- _Material for this task_
--- START ---

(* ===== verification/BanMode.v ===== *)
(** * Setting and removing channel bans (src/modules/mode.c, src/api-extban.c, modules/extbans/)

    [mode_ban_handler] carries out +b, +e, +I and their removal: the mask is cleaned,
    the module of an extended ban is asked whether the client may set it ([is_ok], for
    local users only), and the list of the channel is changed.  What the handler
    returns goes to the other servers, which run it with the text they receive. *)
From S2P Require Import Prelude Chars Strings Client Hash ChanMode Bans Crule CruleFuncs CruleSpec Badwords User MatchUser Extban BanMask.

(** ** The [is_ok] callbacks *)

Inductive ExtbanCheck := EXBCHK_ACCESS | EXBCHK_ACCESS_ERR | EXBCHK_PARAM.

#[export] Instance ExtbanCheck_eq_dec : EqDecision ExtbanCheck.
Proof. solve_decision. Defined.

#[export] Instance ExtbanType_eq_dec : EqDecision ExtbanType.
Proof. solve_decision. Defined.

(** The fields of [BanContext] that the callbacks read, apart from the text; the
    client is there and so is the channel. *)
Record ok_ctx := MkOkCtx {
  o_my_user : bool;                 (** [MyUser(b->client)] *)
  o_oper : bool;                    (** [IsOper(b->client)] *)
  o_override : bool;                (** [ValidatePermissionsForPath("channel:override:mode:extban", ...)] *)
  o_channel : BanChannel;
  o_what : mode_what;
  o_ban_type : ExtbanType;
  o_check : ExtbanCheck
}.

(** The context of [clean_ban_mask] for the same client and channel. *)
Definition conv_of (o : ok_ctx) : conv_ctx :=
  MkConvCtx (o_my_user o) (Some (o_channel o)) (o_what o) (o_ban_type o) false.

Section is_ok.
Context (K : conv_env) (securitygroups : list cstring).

--- END ---

- _Task prompt_
Each line from the one containing "MkConvCtx (o_my_user o)" to the end of the entries above should be copied exactly, and no other line.

- _Response to the task_
  MkConvCtx (o_my_user o) (Some (o_channel o)) (o_what o) (o_ban_type o) false.

Section is_ok.
Context (K : conv_env) (securitygroups : list cstring).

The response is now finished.